Startled, he looked up.
“Hey, it isn’t all that bad.”
“I think it is.” His voice was grave. “I don’t know. I have a funny feeling.”
She quirked an interested eyebrow. “Are you coming all over psychic? Like the tweenie in a Christie country house murder?”
“It doesn’t take any psychic powers to pick up bad vibes from this.” He tapped the letter. “It’s more than an ugly incident. It’s dangerous.”
She didn’t laugh. “I agree,” she said reluctantly. “It’s just like the The Moving Finger.
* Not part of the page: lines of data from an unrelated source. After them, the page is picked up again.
(** A call on a heap that extends [h] only adds objects after it, and what
    it returns is the sorted records read off [h] (or the error that
    reading raises). *)
Lemma process_run : forall j d, closed_valb (List.length h) d = true ->
  exists ext,
    snd (process_contributions d (h ++ j)%list) = ((h ++ j) ++ ext)%list /\
    match fst (process_contributions d (h ++ j)%list) with
    | Ok v => exists recs, normalize_heap h d = Ok recs /\
                           seq_view (snd (process_contributions d (h ++ j)%list)) v = Ok recs
    | Err e => normalize_heap h d = Err e
    end.
Proof.
  intros j d Hd. pose proof (collect_emits j d Hd []) as Hc.
  unfold process_contributions, mbind, alloc. cbv beta iota.
  change ((h ++ j) ++ [OList []])%list with (st (h ++ j)%list []).
  unfold normalize_heap.
  destruct (records_of h d) as [gs|e] eqn:Hr.
  - cbv beta iota in Hc. cbn [app] in Hc. unfold mbind. rewrite !Hc.
    destruct (sorted_phase (h ++ j)%list gs (records_of_dates _ _ _ Hr)) as (v & ext & Hs & Hv).
    rewrite !Hs. cbn [fst snd bind].
    exists (OList (map VRef (seq (S (List.length (h ++ j)%list)) (List.length gs)))
              :: map ODict gs ++ ext)%list.
    split.
    + unfold st. rewrite <- !app_assoc. reflexivity.
    + exists (sorted_desc field_date gs). split; [reflexivity|exact Hv].
  - cbv beta iota in Hc. destruct Hc as [fs' Hc]. unfold mbind. rewrite !Hc. cbn [fst snd bind].
    exists (OList (map VRef (seq (S (List.length (h ++ j)%list)) (List.length fs')))
              :: map ODict fs')%list.
    split; reflexivity.
Qed.

End Closed.



(** C9: [normalize] ([process_contributions]) is a pure function. Run it on
    a heap [h] whose objects refer only to objects of [h], on any value [d]
    of [h], and then run it again on the heap the first call left. Each call
    only adds objects: the input heap, and the aggregate in it, come back
    unchanged. The two calls raise the same error, or they return two lists
    that hold the same records, read after both calls. *)
Theorem normalize_is_pure : forall h d r1 h1 r2 h2,
  closed_heapb h = true -> closed_valb (List.length h) d = true ->
  process_contributions d h = (r1, h1) -> process_contributions d h1 = (r2, h2) ->
  firstn (List.length h) h1 = h /\ firstn (List.length h1) h2 = h1 /\
  ((exists e, r1 = Err e /\ r2 = Err e) \/
   (exists v1 v2 recs, r1 = Ok v1 /\ r2 = Ok v2 /\
                       seq_view h2 v1 = Ok recs /\ seq_view h2 v2 = Ok recs)).
Proof.
  intros h d r1 h1 r2 h2 Hh Hd E1 E2.
  destruct (process_run h Hh [] d Hd) as (ext1 & Hs1 & Hr1).
  rewrite app_nil_r in Hs1, Hr1. rewrite E1 in Hs1, Hr1. cbn [fst snd] in Hs1, Hr1. subst h1.
  destruct (process_run h Hh ext1 d Hd) as (ext2 & Hs2 & Hr2).
  rewrite E2 in Hs2, Hr2. cbn [fst snd] in Hs2, Hr2. subst h2.
  split; [apply firstn_prefix|]. split; [apply firstn_prefix|].
  destruct r1 as [v1|e1], r2 as [v2|e2].
  - right. destruct Hr1 as (recs & Hn & Hv1). destruct Hr2 as (recs' & Hn' & Hv2).
    rewrite Hn in Hn'. injection Hn' as <-.
    exists v1, v2, recs. split; [reflexivity|]. split; [reflexivity|].
    split; [apply seq_view_ext; exact Hv1|exact Hv2].
  - destruct Hr1 as (recs & Hn & _). congruence.
  - destruct Hr2 as (recs & Hn & _). congruence.
  - left. exists e1. split; [reflexivity|]. congruence.
Qed.
(** ** Where the TLS material comes from *)

(** The calls of the mutual-TLS branch, by the presence of the callback:
    with one the platform credentials are not consulted, without one no
    callback is invoked and no credentials are built from a certificate. *)
Lemma instantiate_mtls_tls_calls (env : Env) (a : InitArgs) (x : ascii)
    (e : string) (s : State) :
  channel a = None ->
  api_mtls_endpoint a = Some (String x e) ->
  let r := instantiate env a s in
  exists evs,
    trace (snd r) = (trace s ++ evs)%list /\
    (client_cert_source a <> None ->
     not_called DefaultSslCredentials evs) /\
    (client_cert_source a = None ->
     not_called ClientCertSource evs /\
     not_called SslChannelCredentials evs).
Proof.
  intros Hch Hm r. subst r.
  unfold instantiate, __init__. rewrite Hch, Hm.
  cbn -[create_channel AccessApprovalTransport.__init__ str_in String.append].
  unfold_small.
  cbn -[create_channel AccessApprovalTransport.__init__ str_in String.append].
  destruct (credentials a) as [c |];
    [| destruct (ambient_credentials env _ _) as [c |] eqn:Hamb];
    cbn -[create_channel AccessApprovalTransport.__init__ str_in String.append].
  3: { eexists. split; [reflexivity |]. split; [intros _ | intros _; split];
       no_call. }
  all: destruct (client_cert_source a) as [cb |];
    [destruct (cb tt) as [[cert key] | err] eqn:Hcb
    | destruct (platform_ssl_credentials env) as [ssl |] eqn:Hssl];
    cbn -[create_channel AccessApprovalTransport.__init__ str_in
          String.append].
  all: try (eexists; rewrite <- ?app_assoc; cbn [app];
            split; [reflexivity |];
            split; [intros Hcs | intros Hcs; split];
            try discriminate Hcs; try (now destruct Hcs); no_call).
  all: match goal with
       | |- context [create_channel ?v ?h0 ?c0 ?f ?sc ?q ?ssl0 ?s0] =>
           pose proof (create_channel_run v h0 c0 f sc q ssl0 s0) as Hcc;
           cbv zeta in Hcc;
           destruct (create_channel v h0 c0 f sc q ssl0 s0)
             as [[ch | err] s1];
           cbn [fst snd self trace next_id] in Hcc;
           destruct Hcc as (Hself & (evs1 & Htr1 & Hres1) & Hok)
       end.
  all: cbn -[AccessApprovalTransport.__init__ str_in String.append].
  all: try (eexists; split;
            [rewrite Htr1, <- ?app_assoc; cbn [app]; reflexivity |];
            split; [intros Hcs | intros Hcs; split];
            try discriminate Hcs; try (now destruct Hcs); no_call).
  all: match goal with
       | |- context [AccessApprovalTransport.__init__ ?v ?h0 ?c0 ?f ?sc ?q
                       ?s0] =>
           pose proof (base_init_run v h0 c0 f sc q s0) as Hb;
           cbv zeta in Hb;
           destruct (AccessApprovalTransport.__init__ v h0 c0 f sc q s0)
             as [res s2];
           cbn [fst snd self trace next_id _grpc_channel _stubs _host
                _credentials] in Hb;
           destruct Hb as (_ & _ & _ & _ & (evs2 & Htr2 & Hres2) & _)
       end.
  all: cbn [fst snd].
  all: eexists; split;
    [rewrite Htr2, Htr1, <- ?app_assoc; cbn [app]; reflexivity |].
  all: split; [intros Hcs | intros Hcs; split];
    try discriminate Hcs; try (now destruct Hcs); no_call.
Qed.
(** Modelled from the spec: the completion event of the absent
    dispatcher, [{status, result: {total, sent, failed}}]. *)
Definition completion_event (s : job_status) (all : Z) (c : counters)
  : ProgressData.t :=
  {| ProgressData.type := "completion";
     ProgressData.step := "completed";
     ProgressData.title := status_word s;
     ProgressData.description := "";
     ProgressData.progress := Some 100;
     ProgressData.total := Some all;
     ProgressData.sent := Some (n_sent c);
     ProgressData.failed := Some (n_failed c);
     ProgressData.status := Some (status_word s);
     ProgressData.result :=
       Some {| result_total := all; result_sent := n_sent c;
               result_failed := n_failed c |} |}.

(** Modelled from the spec: "After every recipient, emit a progress
    event with updated counters". *)
Fixpoint dispatch (all : Z) (reg : gset (string * string)) (c : counters)
  (rs : list recipient)
  : list ProgressData.t * counters * gset (string * string) :=
  match rs with
  | [] => ([], c, reg)
  | r :: rs' =>
      let '(reg', c') := process reg c r in
      let '(evs, cf, regf) := dispatch all reg' c' rs' in
      (progress_event all c' :: evs, cf, regf)
  end.

(** Modelled from the spec: what [startBatch] of the absent dispatcher
    comes to: a rejection, or a job with its event stream and the
    registry it leaves. *)
Inductive started :=
| SetupFailure
| Started (job : BatchJob.t) (events : list ProgressData.t)
          (registry : gset (string * string)).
The villagers dismissed the anonymous letters as nasty but meaningless. And they were dreadfully wrong.” She picked up the heavy stationery, squinting thoughtfully at the first page. “But surely this was nothing more than an effort to embarrass Corinne Webster. That’s all there was to it— and certainly I was a kind of innocent bystander.”
Max slammed his fist on the table. “Annie, tell the Chastain Historical Preservation Society to go get screwed.”
She laughed aloud. “Oh, my. What a vision that conjures.” Then she shook her head. “Nope. They’re counting on me.”
“I mean it. I think you should drop the whole thing.”
“Oh, I couldn’t do that. Really. I promised.” She reached over the table and ruffled his hair. “Come on, don’t gloom. It’ll be okay. The letter writer can’t fool me—or anybody—twice.”
“That’s right,” he said slowly. “But, I think I’ll nose around Chastain, see what I can pick up. That might discourage any further activity.”
“Oh, that’s a good idea.” Once again, she spoke absently, and she gave an abstracted wave as he departed. She could do a Victorian mystery, such as Peter Lovesey’s Wobble to Death. Or dart back to the days of Richard the Lionhearted as Victor Luhrs did in The Longbow Murder. Or attempt the clever twist achieved by Selwyn Jepson when he presented a modern Macbeth in Keep Murder Quiet. Or emulate Edward D. Hoch’s talent for the preposterous, exhibited so well in The Spy and The Thief when his master criminal, Nick Velvet, stole an entire major league baseball team. Or perhaps she should go for that perennial favorite, an English country murder, a la Catherine Aird, Reginald Hill, or Elizabeth Lemarchand …
Max floorboarded the red Porsche off of the ferry. As he drove toward Chastain, gray dust boiled in the car’s wake. His urgency surprised him. Damn. Why did Annie have such an indomitably Puritan conscience? He was the New Englander, and he’d never had any difficulty in persuading himself to do whatever he wanted. He thought for an instant of that wonderful New Yorker cartoon of the devil explaining to some newcomers that after all, down here it was whatever worked for you. Annie would never receive that advice. He sighed. So he might as well stop trying to talk her out of putting on the Chastain Murder Nights. But, dammit, it didn’t feel right to him. Maybe if he just sniffed around, the letter writer would lie low—at least until he and Annie were out of town.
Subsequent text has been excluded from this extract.